Health care now faces major challenges. First, there is a growing need to coordinate care effectively and efficiently, especially for older patients with chronic illnesses. Second, technology relating to care continues to change, especially with a greater focus on monitoring patients outside hospital settings. These technologies are typically computer based. In short, patients today have multiple illnesses, are seen by multiple doctors, and are often taking a long list of medications.

EHRs aren’t just a way to move away from paper charts. They are truly a new way of practicing medicine that allows for improved communication with our colleagues in other specialties and with our patients. For me, one of the most exciting opportunities presented by EHRs is using secure online portals so patients can ask questions and share data. This allows physicians to communicate with their patients in a much better way than we have in the past. This is critical, because good patient communication may result in fewer complications, shorter lengths of stay, better outcomes, greater patient satisfaction, and even fewer lawsuits.

Even within their current limitations, which are quite real, EHRs can really improve the way surgeons deliver care. If you don’t believe me, just ask those who have made the switch to an electronic system. While many to most had reservations going into the process, 6-10 months later, most would never go back to a paper-based system.

I don’t want to underestimate the challenges of selecting and implementing an EHR. It is a major transition for your practice, aside from the financial implications, which are also real. Further, research shows that adequate training on EHR use is key to surgeon satisfaction.

The current systems aren’t perfect, and neither is the federal EHR incentive program. The "meaningful use" requirements aren’t designed with surgeons in mind and it shows.
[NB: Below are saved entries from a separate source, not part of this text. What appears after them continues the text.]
(** The handles [database] and [metrics] are not fields: what they point to is
    passed along. *)
Record Session : Type := mkSession {
  txn_status : SessionTxnStatus;
  pid : Z;
  secret : Z;
  params : list (str * str);
  id : Z;
  auth_store : option PgScram.AuthStore;
  scram_state : option PgScram.ScramExchange;
  statement_timeout_ms : option Z
}.

(** [Session::new] and [Session::with_database]; [sid] is the identity
    [SessionId::new] draws from its counter. *)
Definition new (sid : Z) : Session := mkSession Idle 0 0 [] sid None None None.
Definition with_database (sid : Z) : Session := new sid.
Definition with_auth_store (sid : Z) (store : PgScram.AuthStore) : Session :=
  mkSession Idle 0 0 [] sid (Some store) None None.

Definition set_status (t : SessionTxnStatus) (s : Session) : Session :=
  mkSession t (pid s) (secret s) (params s) (id s) (auth_store s) (scram_state s) (statement_timeout_ms s).
Definition set_params (p : list (str * str)) (s : Session) : Session :=
  mkSession (txn_status s) (pid s) (secret s) p (id s) (auth_store s) (scram_state s) (statement_timeout_ms s).
Definition set_scram (x : option PgScram.ScramExchange) (s : Session) : Session :=
  mkSession (txn_status s) (pid s) (secret s) (params s) (id s) (auth_store s) x (statement_timeout_ms s).
Definition set_timeout (t : option Z) (s : Session) : Session :=
  mkSession (txn_status s) (pid s) (secret s) (params s) (id s) (auth_store s) (scram_state s) t.

(** [u64::saturating_mul]. *)
Definition saturating_mul (a b : Z) : Z := Z.min (a * b) u64_max.

Definition parse_statement_timeout (value : str) : option Z :=
  let v := Lexer.to_ascii_lowercase (PgText.trim value) in
  if bool_decide (v ∈ [[]; lit "off"; lit "0"; lit "0ms"]) then Some 0%Z
  else
    let n := Lexer.span Lexer.is_ascii_digit v in
    let '(num, unit) :=
      if n =? length v then (v, []) else (PgText.trim (take n v), PgText.trim (drop n v)) in
    match PgText.parse_u64 num with
    | None => None
    | Some k =>
        if bool_decide (unit ∈ [[]; lit "ms"]) then Some k
        else if bool_decide (unit = lit "s") then Some (saturating_mul k 1000)
        else if bool_decide (unit ∈ [lit "min"; lit "m"]) then Some (saturating_mul k 60000)
        else None
    end.

Definition set_statement_timeout (ms : Z) (s : Session) : Session :=
  set_timeout (if (ms =? 0)%Z then None else Some ms) s.

Definition begin (s : Session) : Session := set_status InTransaction s.
Definition commit (s : Session) : Session := set_status Idle s.
Definition rollback (s : Session) : Session := set_status Failed s.
Definition set_failed (s : Session) : Session := set_status Failed s.
Definition mark_transaction_failed (s : Session) : Session := set_status Failed s.

Definition set_parameter (key value : str) (s : Session) : Session :=
  set_params (List.filter (fun kv => negb (bool_decide (kv.1 = key))) (params s) ++ [(key, value)]) s.

(** ** Startup and passwords *)

Definition status (name value : string) (out : list byte) : list byte :=
  PgCodec.write_parameter_status (lit name) (lit value) out.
But that doesn’t mean surgeons can’t still participate in the program and earn money to offset some of the costs of their EHR systems.

Surgeons shouldn’t hold off on adoption while they wait for the perfect system for a surgical practice. It’s more important to find an EHR system that is interoperable and allows you to exchange data with referring physicians, pharmacies, and patients. More surgeons using EHRs will also improve EHR products for surgical use.
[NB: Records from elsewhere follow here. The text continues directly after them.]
(** a table is printed without a panic, and its header, its
    separator and its rows are lines of one width, counted in characters, in which
    every cell is padded to the width of its column. *)
Theorem table_is_aligned columns rows s :
  rows <> [] -> Forall valid columns ->
  Forall (fun row => length row = length columns /\ Forall valid (map display_value row)) rows ->
  exists widths n,
    print_result_set_table columns rows s =
      (Ok tt, mkShell (db s) (mode s) (written s ++
         map (fun l => Out (l ++ [LF])) (table_lines columns rows widths ++
           [lit "(" ++ Lexer.int_to_string (Z.of_nat (length rows)) ++ lit " rows)"]))) /\
    Forall (fun l => nchars l = n) (table_lines columns rows widths) /\
    Forall2 fits columns widths /\ Forall (fun row => Forall2 fits (map display_value row) widths) rows.
Proof.
  intros Hne Hc Hr. destruct (widths_ok rows (map length columns)) as (ws & E & Hle & Hf).
  { eapply Forall_impl; [exact Hr|]. intros row [Hl _]. by rewrite length_map. }
  assert (Hcf : Forall2 fits columns ws) by (by apply (Forall2_fmap_l length le)).
  exists ws, (nchars (join (lit "-+-") (map (fun w => replicate w "-"%byte) ws))). split_and!; [| |done|done].
  - unfold print_result_set_table. destruct rows; [done|]. rewrite E.
    unfold mbind, M_bind. rewrite print_lines_eq. unfold println, emit, m_modify. cbn [db mode written].
    rewrite map_app. cbn [map]. by rewrite <- (app_assoc (written s)), <- !app_assoc.
  - apply table_lines_wide; [done|done|]. apply Forall_forall. intros row Hin.
    rewrite Forall_forall in Hr, Hf. split; [by apply Hr|by apply Hf].
Qed.
(* ===== verification/Explain.v ===== *)
(** * Explain: [explain_plan] of [crates/tpt-archon-relational/src/explain.rs]

    The text of a query's physical plan.  The derived [Debug] of expressions is a
    parameter.  The functions under the feature [gpu] are in Gpu. *)
From Stdlib Require Import ZArith Lia Strings.Byte Strings.String.
From stdpp Require Import base numbers option list.
From S2P Require Import Prelude Ast Lexer Parser Planner Repl.

(** [format!("{:?}", expr)]. *)
Class DebugExpr : Type := expr_debug : Ast.Expr -> Ast.str.

Module Explain.
Import Ast(str, lit).
Import Repl(join, LF).

Section Explain.
Context `{Lexer.Fmt} `{DebugExpr}.

Definition func_debug (f : Ast.AggregateFunc) : str :=
  match f with
  | Ast.Count => lit "Count"
  | Ast.Sum => lit "Sum"
  | Ast.Avg => lit "Avg"
  | Ast.Min => lit "Min"
  | Ast.Max => lit "Max"
  end.

Definition bool_display (b : bool) : str := if b then lit "true" else lit "false".

Definition order_text (ob : Ast.OrderBy) : str :=
  Ast.ob_column ob ++ (if Ast.descending ob then lit " DESC" else lit " ASC").

Definition aggregate_text (a : str * Ast.AggregateFunc * str) : str :=
  let '(alias, func, col) := a in func_debug func ++ lit "(" ++ col ++ lit ") AS " ++ alias.

(** The line of a node, without its indentation. *)
Definition label (node : Planner.PlanNode) : str :=
  match node with
  | Planner.Scan table vectorized =>
      lit "Scan { table: " ++ table ++ lit ", vectorized: " ++ bool_display vectorized ++ lit " }"
  | Planner.Filter expr _ => lit "Filter { " ++ expr_debug expr ++ lit " }"
  | Planner.Project columns star _ =>
      lit "Project { " ++ (if star then lit "*" else join (lit ", ") columns) ++ lit " }"
  | Planner.Limit n _ => lit "Limit { n: " ++ Lexer.int_to_string n ++ lit " }"
  | Planner.Sort columns _ => lit "Sort { " ++ join (lit ", ") (map order_text columns) ++ lit " }"
  | Planner.Aggregate group_by aggregates having _ =>
      lit "Aggregate { group_by: [" ++
      match group_by with [] => lit "none" | _ => join (lit ", ") group_by end ++
      lit "], aggs: [" ++ join (lit ", ") (map aggregate_text aggregates) ++ lit "]" ++
      match having with Some e => lit ", having: " ++ expr_debug e | None => [] end ++ lit " }"
  | Planner.SubqueryScan _ alias => lit "SubqueryScan { alias: " ++ alias ++ lit " }"
  end.

Definition indent (depth : nat) : str := concat (replicate depth (lit "  ")).

Fixpoint render_node (node : Planner.PlanNode) (depth : nat) : str :=
  indent depth ++ label node ++ [LF] ++
  match node with
  | Planner.Scan _ _ => []
  | Planner.Filter _ input | Planner.Project _ _ input | Planner.Limit _ input
  | Planner.Sort _ input | Planner.Aggregate _ _ _ input => render_node input (depth + 1)
  | Planner.SubqueryScan (Planner.mkPlan root _ _) _ => render_node root (depth + 1)
  end.

Definition dispatch_text (d : Planner.Dispatch) : str :=
  match d with Planner.Cpu => lit "CPU" | Planner.Gpu => lit "GPU (TPTIR emission)" end.

(** Parse errors are the caller's; the planner's arithmetic can panic. *)
Definition explain_plan (gpu : bool) (sql : str) (stats : Planner.TableStats) : outcome Lexer.ParseError str :=
  match Parser.parse_select sql with
  | Ok stmt =>
      match Planner.plan_select gpu stmt stats with
      | Ok plan =>
          Ok (lit "Plan:" ++ [LF] ++ render_node (Planner.root plan) 1 ++
              lit "estimated_rows: " ++ Lexer.int_to_string (Planner.estimated_rows plan) ++ [LF] ++
              lit "dispatch: " ++ dispatch_text (Planner.dispatch plan) ++ [LF])
      | _ => Panic
      end
  | Err e => Err e
  | Panic => Panic
  end.

(** ** What the text shows *)

(** The nodes of a plan from its root to its scan. *)
Fixpoint chain (node : Planner.PlanNode) : list Planner.PlanNode :=
  node ::
  match node with
  | Planner.Scan _ _ => []
  | Planner.Filter _ input | Planner.Project _ _ input | Planner.Limit _ input
  | Planner.Sort _ input | Planner.Aggregate _ _ _ input => chain input
  | Planner.SubqueryScan (Planner.mkPlan root _ _) _ => chain root
  end.

(** One line per node, each indented one step further than the node it feeds. *)
Theorem plan_is_rendered_node_by_node : forall node depth,
  render_node node depth =
  concat (imap (fun i n => indent (depth + i) ++ label n ++ [LF]) (chain node)).
Proof.
  assert (Hstep : forall n0 depth l,
    concat (imap (fun i n => indent (depth + i) ++ label n ++ [LF]) (n0 :: l)) =
    indent depth ++ label n0 ++ [LF] ++
    concat (imap (fun i n => indent (depth + 1 + i) ++ label n ++ [LF]) l)).
  { intros n0 depth l. cbn [imap concat]. rewrite Nat.add_0_r, <- !app_assoc. do 3 f_equal.
    f_equal. apply imap_ext. intros i n _. simpl. by rewrite <- Nat.add_assoc. }
  fix IH 1. intros node depth. destruct node as [t v|e i|c s i|n i|c i|g a h i|[r er d] al];
    cbn [render_node chain]; rewrite Hstep; f_equal; f_equal; f_equal; first [done|apply IH].
Qed.

End Explain.
End Explain.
I think we’re approaching a tipping point within health care. Surgeons will need to adopt EHRs sooner or later. As long as that is the case, why not take advantage of federal incentives while they are still available?
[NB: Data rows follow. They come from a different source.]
Record HardwareSpec : Type := {
  hs_spec_id : string;
  hs_processor_model : string;
  hs_processor_cores : Z;
  hs_ram_gb : Z;
  hs_storage_capacity_gb : Z;
  hs_gpu_type : GpuType;
  hs_gpu_model : option string;
  hs_display_size_inches : Q;
  hs_refresh_rate_hz : option Z;
  hs_weight_kg : option Q
}.

Record LaptopModel : Type := {
  lm_model_id : string;
  lm_brand_id : string;
  lm_spec_id : string;
  lm_model_name : string;
  lm_series : option string;
  lm_short_description : option string;
  lm_product_image_url : option string;
  lm_is_discontinued : option bool       (* BOOLEAN DEFAULT FALSE, nullable *)
}.

Record Inventory : Type := {
  i_inventory_id : string;
  i_model_id : string;
  i_unit_price : Q;
  i_stock_quantity : Z;
  i_is_available : option bool           (* BOOLEAN DEFAULT TRUE, nullable *)
}.

Record RecommendationRecord : Type := {
  r_recommendation_id : string;
  r_model_id : string;
  r_created_at : Z                       (* seconds *)
}.

(** The tables, and what the server leaves open: [tie_order x y] says, of
    two rows [x] and [y] that the keys of an [ORDER BY] do not tell apart,
    [x] being the one the executor reached first, whether [x] is put before
    [y].  PostgreSQL gives no rule for it. *)
Record Database : Type := {
  laptop_models : list LaptopModel;
  brands : list Brand;
  hardware_specs : list HardwareSpec;
  inventory : list Inventory;
  recommendations : list RecommendationRecord;
  tie_order : forall A : Type, A -> A -> bool
}.

(* ================================================================== *)
(** * Relational operators *)

Section Relational.
Context {A B : Type}.

(** [l JOIN r ON on] *)
Definition inner_join (on : A -> B -> bool) (l : list A) (r : list B)
  : list (A * B) :=
  flat_map (fun a => map (pair a) (filter (on a) r)) l.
Dr. Don E. Detmer is a vascular surgeon and Medical Director for Advocacy and Health Policy at the American College of Surgeons. He previously served as president of the American Medical Informatics Association.

NO on adoption

Implementation Can Wait

By Robert Shelton Viney, M.D., FACS

After a failed attempt to implement an EHR system, my colleagues and I decided to hold off on switching over to an electronic system.

Don’t get me wrong, I’m a big proponent of technology. I was the chief of staff at Midland Memorial Hospital in Texas, when we adopted a fully computerized medical record. At the time, only about 10% of hospitals in the country had computerized medical records. I championed the switch, and I love working with that electronic record. I will not go back to a paper hospital chart.

But when it comes to our six-physician general and vascular surgery group, we haven’t had the same success. We have tirelessly searched for an EHR system over the last 3 years, but none of them are designed for surgical offices. They all seem to be configured around the practice of primary care physicians.